[Source data]
'''

(* ===== verification/RateLimit.v ===== *)
(** * Rate limiting (proxy/blossom/src/rate-limit.ts) *)

From S2P Require Import Prelude World.

Record LimiterOptions := { windowMs : Z; max_hits : Z }.

Definition sweep (now : Z) (buckets : gmap string bucket) : gmap string bucket :=
  filter (fun p : string * bucket => (bk_resetAt p.2 <=? now) = false) buckets.

(** [hit(key)] at time [now]. *)
Definition hit (o : LimiterOptions) (now : Z) (key : string) (buckets : gmap string bucket)
  : bool * gmap string bucket :=
  let fresh :=
    let buckets' := <[key := {| bk_count := 1; bk_resetAt := now + windowMs o |}]> buckets in
    (true, if (10000 <? Z.of_nat (size buckets')) then sweep now buckets' else buckets') in
  match buckets !! key with
  | None => fresh
  | Some b =>
      if bk_resetAt b <=? now then fresh
      else
        let count := bk_count b + 1 in
        (count <=? max_hits o, <[key := {| bk_count := count; bk_resetAt := bk_resetAt b |}]> buckets)
  end.

(** [req.ip ?? req.socket.remoteAddress ?? "unknown"] *)
Definition clientIp (ip remoteAddress : option string) : string :=
  match ip with
  | Some a => a
  | None => match remoteAddress with Some a => a | None => "unknown" end
  end.

Definition RATE_WINDOW_MS : Z := 60000.
Definition upload_limits : LimiterOptions := {| windowMs := RATE_WINDOW_MS; max_hits := 30 |}.
Definition account_limits : LimiterOptions := {| windowMs := RATE_WINDOW_MS; max_hits := 120 |}.
Definition admin_limits : LimiterOptions := {| windowMs := RATE_WINDOW_MS; max_hits := 60 |}.

(** ** How many hits of a key are let through *)

Fixpoint allowed (o : LimiterOptions) (key : string) (hs : list (Z * string)) (buckets : gmap string bucket) : Z :=
  match hs with
  | [] => 0
  | (t, k) :: hs =>
      let (ok, buckets') := hit o t k buckets in
      (if bool_decide (k = key) && ok then 1 else 0) + allowed o key hs buckets'
  end.

Definition hits_of (key : string) (hs : list (Z * string)) : Z :=
  Z.of_nat (length (filter (fun h => h.2 = key) hs)).

Lemma sweep_keeps now key b buckets :
  buckets !! key = Some b -> now < bk_resetAt b -> sweep now buckets !! key = Some b.
Proof.
  intros Hb Ht. unfold sweep. apply map_lookup_filter_Some. split; [done|]. simpl. lia.
Qed.

Lemma hit_other o now k key buckets b :
  k <> key -> buckets !! key = Some b -> now < bk_resetAt b -> (hit o now k buckets).2 !! key = Some b.
Proof.
  intros Hk Hb Ht. assert (forall v, <[k := v]> buckets !! key = Some b) as Hi.
  { intros v. by rewrite lookup_insert_ne. }
  unfold hit. repeat case_match; simpl; auto using sweep_keeps.
Qed.

Lemma allowed_in_window o key hs buckets b :
  buckets !! key = Some b -> Forall (fun h => h.1 < bk_resetAt b) hs ->
  allowed o key hs buckets = Z.max 0 (Z.min (max_hits o - bk_count b) (hits_of key hs)).
Proof.
  intros Hb Hhs. revert buckets b Hb Hhs. induction hs as [|[t k] hs IH]; intros buckets b Hb Hhs.
  - unfold hits_of. simpl. lia.
  - apply Forall_cons in Hhs as [Ht Hhs]. simpl in Ht. simpl. unfold hits_of. rewrite filter_cons. simpl.
    destruct (decide (k = key)) as [->|Hk].
    + unfold hit. rewrite Hb. replace (bk_resetAt b <=? t) with false by lia.
      rewrite bool_decide_eq_true_2 by done.
      erewrite IH; [|apply lookup_insert_eq|done]. simpl. unfold hits_of.
      destruct (bk_count b + 1 <=? max_hits o) eqn:E; simpl; lia.
    + destruct (hit o t k buckets) as [ok buckets'] eqn:Eh.
      rewrite bool_decide_eq_false_2 by done. simpl.
      assert (buckets' !! key = Some b) as Hb'.
      { replace buckets' with (hit o t k buckets).2 by by rewrite Eh. by apply hit_other. }
      rewrite (IH _ b) by done. unfold hits_of. lia.
Qed.

(** ** Properties *)

(** A fixed window lets through exactly its first [max] hits. When a hit
    opens a window for a key, then of all hits of this key in the window,
    however they are mixed with hits of other keys, exactly the first [max] are
    let through. *)
Theorem window_limit o t0 key hs buckets :
  1 <= max_hits o -> 0 < windowMs o ->
  match buckets !! key with None => True | Some b => bk_resetAt b <= t0 end ->
  Forall (fun h => t0 <= h.1 < t0 + windowMs o) hs ->
  allowed o key ((t0, key) :: hs) buckets = Z.min (max_hits o) (1 + hits_of key hs).
Proof.
  intros Hm Hw Hopen Hhs. simpl. rewrite bool_decide_eq_true_2 by done.
  set (b := {| bk_count := 1; bk_resetAt := t0 + windowMs o |}).
  assert (exists buckets', hit o t0 key buckets = (true, buckets') /\ buckets' !! key = Some b) as (bs & -> & Hb).
  { assert (<[key := b]> buckets !! key = Some b) as Hi by apply lookup_insert_eq.
    assert (sweep t0 (<[key := b]> buckets) !! key = Some b) by (apply sweep_keeps; [done|simpl; lia]).
    unfold hit. fold b. destruct (buckets !! key) as [b0|].
    - replace (bk_resetAt b0 <=? t0) with true by lia. eexists. split; [done|]. by case_match.
    - eexists. split; [done|]. by case_match. }
  simpl. rewrite (allowed_in_window o key hs bs b Hb).
  - unfold hits_of. simpl. lia.
  - eapply Forall_impl; [exact Hhs|]. simpl. lia.
Qed.

Module RateLimitExamples.
Lemma window_limit_witness :
  allowed {| windowMs := 60000; max_hits := 2 |} "a"
    [(0, "a"); (10, "b"); (20, "a"); (30, "a"); (40, "a")] ∅ = 2.
Proof.
  rewrite (window_limit {| windowMs := 60000; max_hits := 2 |} 0 "a"
    [(10, "b"); (20, "a"); (30, "a"); (40, "a")] ∅).
  - reflexivity.
  - simpl. lia.
  - simpl. lia.
  - exact I.
  - repeat constructor; simpl; lia.
Defined.
End RateLimitExamples.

'''

Every entry above needs to be duplicated exactly.

(* ===== verification/RateLimit.v ===== *)
(** * Rate limiting (proxy/blossom/src/rate-limit.ts) *)

From S2P Require Import Prelude World.

Record LimiterOptions := { windowMs : Z; max_hits : Z }.

Definition sweep (now : Z) (buckets : gmap string bucket) : gmap string bucket :=
  filter (fun p : string * bucket => (bk_resetAt p.2 <=? now) = false) buckets.

(** [hit(key)] at time [now]. *)
Definition hit (o : LimiterOptions) (now : Z) (key : string) (buckets : gmap string bucket)
  : bool * gmap string bucket :=
  let fresh :=
    let buckets' := <[key := {| bk_count := 1; bk_resetAt := now + windowMs o |}]> buckets in
    (true, if (10000 <? Z.of_nat (size buckets')) then sweep now buckets' else buckets') in
  match buckets !! key with
  | None => fresh
  | Some b =>
      if bk_resetAt b <=? now then fresh
      else
        let count := bk_count b + 1 in
        (count <=? max_hits o, <[key := {| bk_count := count; bk_resetAt := bk_resetAt b |}]> buckets)
  end.

(** [req.ip ?? req.socket.remoteAddress ?? "unknown"] *)
Definition clientIp (ip remoteAddress : option string) : string :=
  match ip with
  | Some a => a
  | None => match remoteAddress with Some a => a | None => "unknown" end
  end.

Definition RATE_WINDOW_MS : Z := 60000.
Definition upload_limits : LimiterOptions := {| windowMs := RATE_WINDOW_MS; max_hits := 30 |}.
Definition account_limits : LimiterOptions := {| windowMs := RATE_WINDOW_MS; max_hits := 120 |}.
Definition admin_limits : LimiterOptions := {| windowMs := RATE_WINDOW_MS; max_hits := 60 |}.

(** ** How many hits of a key are let through *)

Fixpoint allowed (o : LimiterOptions) (key : string) (hs : list (Z * string)) (buckets : gmap string bucket) : Z :=
  match hs with
  | [] => 0
  | (t, k) :: hs =>
      let (ok, buckets') := hit o t k buckets in
      (if bool_decide (k = key) && ok then 1 else 0) + allowed o key hs buckets'
  end.

Definition hits_of (key : string) (hs : list (Z * string)) : Z :=
  Z.of_nat (length (filter (fun h => h.2 = key) hs)).

Lemma sweep_keeps now key b buckets :
  buckets !! key = Some b -> now < bk_resetAt b -> sweep now buckets !! key = Some b.
Proof.
  intros Hb Ht. unfold sweep. apply map_lookup_filter_Some. split; [done|]. simpl. lia.
Qed.

Lemma hit_other o now k key buckets b :
  k <> key -> buckets !! key = Some b -> now < bk_resetAt b -> (hit o now k buckets).2 !! key = Some b.
Proof.
  intros Hk Hb Ht. assert (forall v, <[k := v]> buckets !! key = Some b) as Hi.
  { intros v. by rewrite lookup_insert_ne. }
  unfold hit. repeat case_match; simpl; auto using sweep_keeps.
Qed.

Lemma allowed_in_window o key hs buckets b :
  buckets !! key = Some b -> Forall (fun h => h.1 < bk_resetAt b) hs ->
  allowed o key hs buckets = Z.max 0 (Z.min (max_hits o - bk_count b) (hits_of key hs)).
Proof.
  intros Hb Hhs. revert buckets b Hb Hhs. induction hs as [|[t k] hs IH]; intros buckets b Hb Hhs.
  - unfold hits_of. simpl. lia.
  - apply Forall_cons in Hhs as [Ht Hhs]. simpl in Ht. simpl. unfold hits_of. rewrite filter_cons. simpl.
    destruct (decide (k = key)) as [->|Hk].
    + unfold hit. rewrite Hb. replace (bk_resetAt b <=? t) with false by lia.
      rewrite bool_decide_eq_true_2 by done.
      erewrite IH; [|apply lookup_insert_eq|done]. simpl. unfold hits_of.
      destruct (bk_count b + 1 <=? max_hits o) eqn:E; simpl; lia.
    + destruct (hit o t k buckets) as [ok buckets'] eqn:Eh.
      rewrite bool_decide_eq_false_2 by done. simpl.
      assert (buckets' !! key = Some b) as Hb'.
      { replace buckets' with (hit o t k buckets).2 by by rewrite Eh. by apply hit_other. }
      rewrite (IH _ b) by done. unfold hits_of. lia.
Qed.

(** ** Properties *)

(** A fixed window lets through exactly its first [max] hits. When a hit
    opens a window for a key, then of all hits of this key in the window,
    however they are mixed with hits of other keys, exactly the first [max] are
    let through. *)
Theorem window_limit o t0 key hs buckets :
  1 <= max_hits o -> 0 < windowMs o ->
  match buckets !! key with None => True | Some b => bk_resetAt b <= t0 end ->
  Forall (fun h => t0 <= h.1 < t0 + windowMs o) hs ->
  allowed o key ((t0, key) :: hs) buckets = Z.min (max_hits o) (1 + hits_of key hs).
Proof.
  intros Hm Hw Hopen Hhs. simpl. rewrite bool_decide_eq_true_2 by done.
  set (b := {| bk_count := 1; bk_resetAt := t0 + windowMs o |}).
  assert (exists buckets', hit o t0 key buckets = (true, buckets') /\ buckets' !! key = Some b) as (bs & -> & Hb).
  { assert (<[key := b]> buckets !! key = Some b) as Hi by apply lookup_insert_eq.
    assert (sweep t0 (<[key := b]> buckets) !! key = Some b) by (apply sweep_keeps; [done|simpl; lia]).
    unfold hit. fold b. destruct (buckets !! key) as [b0|].
    - replace (bk_resetAt b0 <=? t0) with true by lia. eexists. split; [done|]. by case_match.
    - eexists. split; [done|]. by case_match. }
  simpl. rewrite (allowed_in_window o key hs bs b Hb).
  - unfold hits_of. simpl. lia.
  - eapply Forall_impl; [exact Hhs|]. simpl. lia.
Qed.

Module RateLimitExamples.
Lemma window_limit_witness :
  allowed {| windowMs := 60000; max_hits := 2 |} "a"
    [(0, "a"); (10, "b"); (20, "a"); (30, "a"); (40, "a")] ∅ = 2.
Proof.
  rewrite (window_limit {| windowMs := 60000; max_hits := 2 |} 0 "a"
    [(10, "b"); (20, "a"); (30, "a"); (40, "a")] ∅).
  - reflexivity.
  - simpl. lia.
  - simpl. lia.
  - exact I.
  - repeat constructor; simpl; lia.
Defined.
End RateLimitExamples.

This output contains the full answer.